We interconnect these cells with a unique stream relief in plain design and encapsulate them in a better, more weather-resistant package. The end result was a PV panel that delivers more energy over its operational lifetime solely as a result of minimal output degradation.
We see very low panel failure rates on the order of 27 panels returned per 1 million panel shipped. As a result of this exceptional reliability and output stability, we can offer the industry's only 25-year product warranty and performance guarantee.
I will spend the balance of my time discussing our downstream strategy. Our goal is to provide additional color to help you better understand the individual value of both of our power plant and rooftop segments.
We will provide a more in-depth discussion on both segments during an Analyst Day we are planning for May. Let's start with solar power plants, please turn to Slide 6.
SunPower has been a leader in the megawatt scale solar power plant space for 15 years. As of the end of 2012, our worldwide operating power plant fleet comprised greater than 150 ground-mount systems with an aggregate capacity of more than 700 megawatts.
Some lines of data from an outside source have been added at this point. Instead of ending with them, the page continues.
(** A runtime of version 0.20.0, in which a restore that fails on a shape
    has assigned every other variable and the global step. *)
Definition sample_runtime : Runtime :=
  {| __version__ := "0.20.0";
     _convert_version_string := convert_loose_version;
     assigned_before_failure := λ sv data s, {["global_step"]} ∪ tf_train.var_list sv |}.

(** The same runtime in a pre-release version. *)
Definition prerelease_runtime : Runtime :=
  {| __version__ := "1.2b3";
     _convert_version_string := convert_loose_version;
     assigned_before_failure := λ sv data s, {["global_step"]} ∪ tf_train.var_list sv |}.

Definition float32 (shape : list nat) (entries : list Z) : TensorValue :=
  {| dtype := "float32"; shape := shape; entries := entries |}.

Definition int32_scalar (n : Z) : TensorValue :=
  {| dtype := "int32"; shape := []; entries := [n] |}.

Definition sample_graph : Graph :=
  {| graph_name := "Brain";
     initial_values := {[ "dense/kernel" := float32 [2; 1]%nat [0; 0];
                          "dense/bias" := float32 [1]%nat [0];
                          "version/major" := int32_scalar 0;
                          "version/minor" := int32_scalar 20;
                          "version/patch" := int32_scalar 0 ]} |}.

Definition sample_policy : TFPolicy.t :=
  {| TFPolicy.graph := sample_graph;
     TFPolicy.sess := 1%nat;
     TFPolicy.version_tensors :=
       Some (variable_tensor "version/major", variable_tensor "version/minor",
             variable_tensor "version/patch") |}.

(** The session of the policy after 5000 steps of training with version 0.19.3. *)
Definition trained_session : Session :=
  {| variables := {[ "dense/kernel" := float32 [2; 1]%nat [3; -4];
                     "dense/bias" := float32 [1]%nat [7];
                     "version/major" := int32_scalar 0;
                     "version/minor" := int32_scalar 19;
                     "version/patch" := int32_scalar 3 ]};
     global_step := 5000 |}.

(** No file and no directory. *)
Definition empty_fs : FileSystem :=
  {| directories := ∅; checkpoint_files := ∅; checkpoint_states := ∅;
     graph_defs := ∅; exported_models := ∅ |}.

(** The directory [results/run] is there, with nothing in it. *)
Definition run_directory_fs : FileSystem :=
  {| directories := with_directory "results/run" ∅;
     checkpoint_files := ∅; checkpoint_states := ∅;
     graph_defs := ∅; exported_models := ∅ |}.

Definition sample_world : World :=
  {| sessions := {[ 1%nat := trained_session ]}; fs := run_directory_fs; log := [] |}.

Definition sample_settings : SerializationSettings :=
  {| export_formats := ["nn"; "onnx"]; capability_flags := [] |}.

Section Samples.
#[local] Existing Instance sample_runtime.

(** A Saver that resumes from [results/run], before and after [register]. *)
Definition resuming_settings : TrainerSettings.t :=
  {| TrainerSettings.init_path := None; TrainerSettings.keep_checkpoints := 2 |}.

Definition new_state : St :=
  {| self := __init__ resuming_settings "results/run" true; world := sample_world |}.

Definition registered_state : St := (register (Some sample_policy) new_state).2.

Definition saved_state : St :=
  (save_checkpoint "results/run/Brain-5000" sample_settings registered_state).2.

(** A later process: the files are those left by the save, the session of
    the policy is new. *)
Definition restarted_state : St :=
  (register (Some sample_policy)
     {| self := __init__ resuming_settings "results/run" true;
        world := {| sessions := ∅; fs := fs (world saved_state); log := [] |} |}).2.

(** A Saver given an initialization path, with the resume flag set, in a
    world where [results/run] holds the checkpoint saved above. *)
Definition init_resuming_settings : TrainerSettings.t :=
  {| TrainerSettings.init_path := Some "results/run";
     TrainerSettings.keep_checkpoints := 2 |}.

Definition init_resuming_state : St :=
  (register (Some sample_policy)
     {| self := __init__ init_resuming_settings "results/second" true;
        world := {| sessions := ∅; fs := fs (world saved_state); log := [] |} |}).2.

(** The same, without the resume flag. *)
Definition init_state : St :=
  (register (Some sample_policy)
     {| self := __init__ init_resuming_settings "results/second" false;
        world := {| sessions := ∅; fs := fs (world saved_state); log := [] |} |}).2.

(** A policy whose graph has one more layer than the saved one. *)
Definition wider_graph : Graph :=
  {| graph_name := "Brain";
     initial_values :=
       <["dense_1/kernel" := float32 [1]%nat [0]]> (initial_values sample_graph) |}.

Definition wider_policy : TFPolicy.t :=
  {| TFPolicy.graph := wider_graph;
     TFPolicy.sess := 1%nat;
     TFPolicy.version_tensors := TFPolicy.version_tensors sample_policy |}.

Definition mismatched_state : St :=
  (register (Some wider_policy)
     {| self := __init__ resuming_settings "results/run" true;
        world := {| sessions := ∅; fs := fs (world saved_state); log := [] |} |}).2.

(** The framework saver [register] builds for the sample policy. *)
Definition sample_saver : tf_train.Saver :=
  {| tf_train.max_to_keep := 2;
     tf_train.var_signatures := graph_signatures sample_graph;
     tf_train.last_checkpoints := [] |}.

(** What the save of the sample run leaves in [results/run]. *)
Definition sample_checkpoint_state : CheckpointState :=
  checkpoint_state_for ["results/run/Brain-5000.ckpt"] "results/run/Brain-5000.ckpt".

Definition sample_checkpoint : CheckpointData := snapshot sample_saver trained_session.

(** The framework saver [register] builds for the wider policy. *)
Definition wider_saver : tf_train.Saver :=
  {| tf_train.max_to_keep := 2;
     tf_train.var_signatures := graph_signatures wider_graph;
     tf_train.last_checkpoints := [] |}.

(** Three checkpoints in a row from a registered Saver. *)
Definition three_saves (st : St) : St :=
  (save_checkpoint "results/run/Brain-3" sample_settings
     (save_checkpoint "results/run/Brain-2" sample_settings
        (save_checkpoint "results/run/Brain-1" sample_settings st).2).2).2.

(** A Saver configured with [keep_checkpoints = 0]. *)
Definition keep_all_settings : TrainerSettings.t :=
  {| TrainerSettings.init_path := None; TrainerSettings.keep_checkpoints := 0 |}.

Definition keep_all_state : St :=
  (register (Some sample_policy)
     {| self := __init__ keep_all_settings "results/run" false;
        world := sample_world |}).2.

(** A registered Saver in a directory whose state file names a checkpoint
    that is no longer there. *)
Definition stale_fs : FileSystem :=
  {| directories := with_directory "results/run" ∅;
     checkpoint_files := ∅;
     checkpoint_states := <["results/run" := sample_checkpoint_state]> ∅;
     graph_defs := ∅;
     exported_models := ∅ |}.

Definition stale_state : St :=
  (register (Some sample_policy)
     {| self := __init__ resuming_settings "results/run" true;
        world := {| sessions := ∅; fs := stale_fs; log := [] |} |}).2.

(** A Saver whose graph and session are set and whose framework saver is not. *)
Definition saverless_state : St :=
  {| self := set_saver None (self registered_state); world := sample_world |}.

(** Two checkpoints, then a second [register] of the same policy. *)
Definition reregistered_state : St :=
  (register (Some sample_policy)
     (save_checkpoint "results/run/Brain-2" sample_settings
        (save_checkpoint "results/run/Brain-1" sample_settings
           registered_state).2).2).2.

(** A registered Saver where the directory [results/run] does not exist. *)
Definition no_directory_state : St :=
  (register (Some sample_policy)
     {| self := __init__ resuming_settings "results/run" true;
        world := {| sessions := {[ 1%nat := trained_session ]};
                    fs := empty_fs; log := [] |} |}).2.

(** A policy with the variables of the saved one, the kernel in another
    shape, resuming from the saved checkpoint with its own values. *)
Definition reshaped_graph : Graph :=
  {| graph_name := "Brain";
     initial_values :=
       <["dense/kernel" := float32 [1; 2]%nat [0; 0]]> (initial_values sample_graph) |}.

Definition reshaped_policy : TFPolicy.t :=
  {| TFPolicy.graph := reshaped_graph;
     TFPolicy.sess := 1%nat;
     TFPolicy.version_tensors := TFPolicy.version_tensors sample_policy |}.

Definition reshaped_state : St :=
  (register (Some reshaped_policy)
     {| self := __init__ resuming_settings "results/run" true;
        world := {| sessions := {[ 1%nat := {| variables := initial_values reshaped_graph;
                                               global_step := 0 |} ]};
                    fs := fs (world saved_state); log := [] |} |}).2.

(** The Saver of the later process, its [model_path] spelled with a
    trailing separator. *)
Definition trailing_separator_state : St :=
  (register (Some sample_policy)
     {| self := __init__ resuming_settings "results/run/" true;
        world := {| sessions := ∅; fs := fs (world saved_state); log := [] |} |}).2.

End Samples.

(** ** Auxiliary facts *)

Ltac unfold_monad :=
  unfold as_default, attr_of, bind, ret, raise, lift, try_except, get_self, get_world,
    emit, put_sessions, put_fs, assign in *.

Lemma unbound_name msg :
  raise_global "UnityPolicyException" msg
  = NameError "name 'UnityPolicyException' is not defined".
Proof. reflexivity. Qed.

Lemma new_events_app st st' evs :
  log (world st') = log (world st) ++ evs → new_events st st' = evs.
Proof.
  intros E. unfold new_events. rewrite E. apply drop_app_length.
Qed.

Lemma new_events_same st : new_events st st = [].
Proof. unfold new_events. apply drop_all. Qed.

(** Paths that name the same file are the same key. *)
Lemma path_lookup_insert_same {V} (m : PathMap V) k k' v :
  normpath k = normpath k' → <[k := v]> m !! k' = Some v.
Proof.
  intros E. unfold lookup, insert, PathMap_lookup, PathMap_insert. simpl.
  rewrite E. apply lookup_insert_eq.
Qed.

Lemma path_lookup_insert_eq {V} (m : PathMap V) k v : <[k := v]> m !! k = Some v.
Proof. by apply path_lookup_insert_same. Qed.

Lemma path_lookup_insert_ne {V} (m : PathMap V) k k' v :
  normpath k ≠ normpath k' → <[k := v]> m !! k' = m !! k'.
Proof.
  intros E. unfold lookup, insert, PathMap_lookup, PathMap_insert. simpl.
  by apply lookup_insert_ne.
Qed.

Lemma path_lookup_delete_same {V} (m : PathMap V) k k' :
  normpath k = normpath k' → delete k m !! k' = None.
Proof.
  intros E. unfold lookup, delete, PathMap_lookup, PathMap_delete. simpl.
  rewrite E. apply lookup_delete_eq.
Qed.

Lemma path_lookup_delete_ne {V} (m : PathMap V) k k' :
  normpath k ≠ normpath k' → delete k m !! k' = m !! k'.
Proof.
  intros E. unfold lookup, delete, PathMap_lookup, PathMap_delete. simpl.
  by apply lookup_delete_ne.
Qed.

Lemma path_lookup_same {V} (m : PathMap V) k k' :
  normpath k = normpath k' → m !! k = m !! k'.
Proof. intros E. unfold lookup, PathMap_lookup. by rewrite E. Qed.

Section Retention.
Context `{!Runtime}.

Lemma record_last_max sv p :
  tf_train.max_to_keep (record_last_checkpoint sv p).1 = tf_train.max_to_keep sv.
Proof.
  unfold record_last_checkpoint. destruct (tf_train.max_to_keep sv) eqn:E;
    repeat case_match; simpl; congruence.
Qed.

Lemma record_last_signatures sv p :
  tf_train.var_signatures (record_last_checkpoint sv p).1 = tf_train.var_signatures sv.
Proof.
  unfold record_last_checkpoint. repeat case_match; reflexivity.
Qed.

Lemma record_last_vars sv p :
  tf_train.var_list (record_last_checkpoint sv p).1 = tf_train.var_list sv.
Proof. unfold tf_train.var_list. by rewrite record_last_signatures. Qed.

Lemma length_filter_le {A} (P : A → Prop) `{!∀ x, Decision (P x)} (l : list A) :
  (length (filter P l) ≤ length l)%nat.
Proof.
  induction l as [|x l IH]; simpl; [lia|].
  rewrite filter_cons. case_decide; simpl; lia.
Qed.

Lemma record_last_length sv p :
  (length (tf_train.last_checkpoints sv) ≤ tf_train.max_to_keep sv)%nat →
  (length (tf_train.last_checkpoints (record_last_checkpoint sv p).1)
   ≤ tf_train.max_to_keep sv)%nat.
Proof.
  intros Hlen. unfold record_last_checkpoint.
  destruct (tf_train.max_to_keep sv) as [|k] eqn:E; [simpl; lia|].
  pose proof (length_filter_le (λ q, q ≠ p) (tf_train.last_checkpoints sv)) as Hf.
  destruct (filter (λ q, q ≠ p) (tf_train.last_checkpoints sv) ++ [p]) as [|x l] eqn:El.
  - destruct (filter _ _); discriminate.
  - assert (length (x :: l) = S (length (filter (λ q, q ≠ p) (tf_train.last_checkpoints sv))))
      as Hl by (rewrite <- El, length_app; simpl; lia).
    simpl in Hl. case_match; simpl.
    + lia.
    + apply Nat.ltb_ge in H0. simpl in H0. lia.
Qed.

Lemma record_last_newest sv p :
  tf_train.max_to_keep sv ≠ O →
  last (tf_train.last_checkpoints (record_last_checkpoint sv p).1) = Some p.
Proof.
  intros Hk. unfold record_last_checkpoint.
  destruct (tf_train.max_to_keep sv) as [|k] eqn:E; [done|].
  set (f := filter (λ q, q ≠ p) (tf_train.last_checkpoints sv)).
  destruct (f ++ [p]) as [|x l] eqn:El.
  - destruct f; discriminate.
  - case_match; simpl.
    + apply Nat.ltb_lt in H0. simpl in H0.
      destruct f as [|y f']; simpl in El.
      * inversion El; subst. simpl in H0. lia.
      * inversion El; subst. apply last_snoc.
    + rewrite <- El. apply last_snoc.
Qed.

(** Without a bound the framework saver records nothing and evicts nothing. *)
Lemma record_last_unbounded sv p :
  tf_train.max_to_keep sv = O → record_last_checkpoint sv p = (sv, None).
Proof. intros Hk. unfold record_last_checkpoint. by rewrite Hk. Qed.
Our 4 announced California projects, CVSR, AVSP, Quinto and Henrietta, more than double the scale of our installed power plant fleet, driving the deployment of over 1 gigawatt of SunPower panels over the next 4 years and generate over $3.5 billion in revenue and approximately $1 billion of gross margin during this period. The driving force between -- behind our power plant business is a highly compelling offer, combining competitive LCOE and lower investor risk.
By controlling the entire value chain from solar cell manufacturing through system installation and commissioning, we can predictively drive down levelized cost of energy. SunPower's extensive experience in the backing of Total reduces investor risk, and thereby effectively lowering the project IRR hurdle rate.
As the cost of solar power reaches parity with high-cost fossil fuel resources, we foresee that our power plant business will become increasingly international in scope, and we plan to utilize a mix of go-to-market business models based on the characteristics of each market, as shown on Slide 7. In North America, we have established a very strong development platform and we will continue to develop our multi-gigawatt domestic project pipeline, including more than 400 megawatts in RFO bids in North America that we expect to submit over the next 6 months.
We have largely moved away from project development in Europe, but continue to pursue selected projects in France and to work with development partners on a turnkey EPC basis for future projects in Southern Europe. In the emerging Middle East, Africa and Latin America markets, we're working on a number of projects in close coordination with Total, become leverage their deep experience and local presence in these regions, and who can offer multi-fuel energy solutions combining solar and fossil fuel components.
We have also started construction of 2 projects totaling 33 megawatts in South Africa as a result of our acquisition of Tenesol from Total. In Asia-Pacific, we are pursuing a number of paths to market, including our recently announced Chinese JV to develop a C7 supply chain and drive local gigawatt scale deployment.
We are also very active in Japan, India and Australia where we will be working to offer clean solar power directly to retail customers. Now let's focus briefly on the Residential and Commercial market segments.
Please turn to Slide 8. SunPower's been a global leader in the Residential and Commercial rooftop business for the past decade.
Currently, we have 2,000 dealer partners in 9 countries with an installed base of over 100,000 customers worldwide. Our indirect sales model allows us to expand or change our market footprint with minimal fixed cost impact.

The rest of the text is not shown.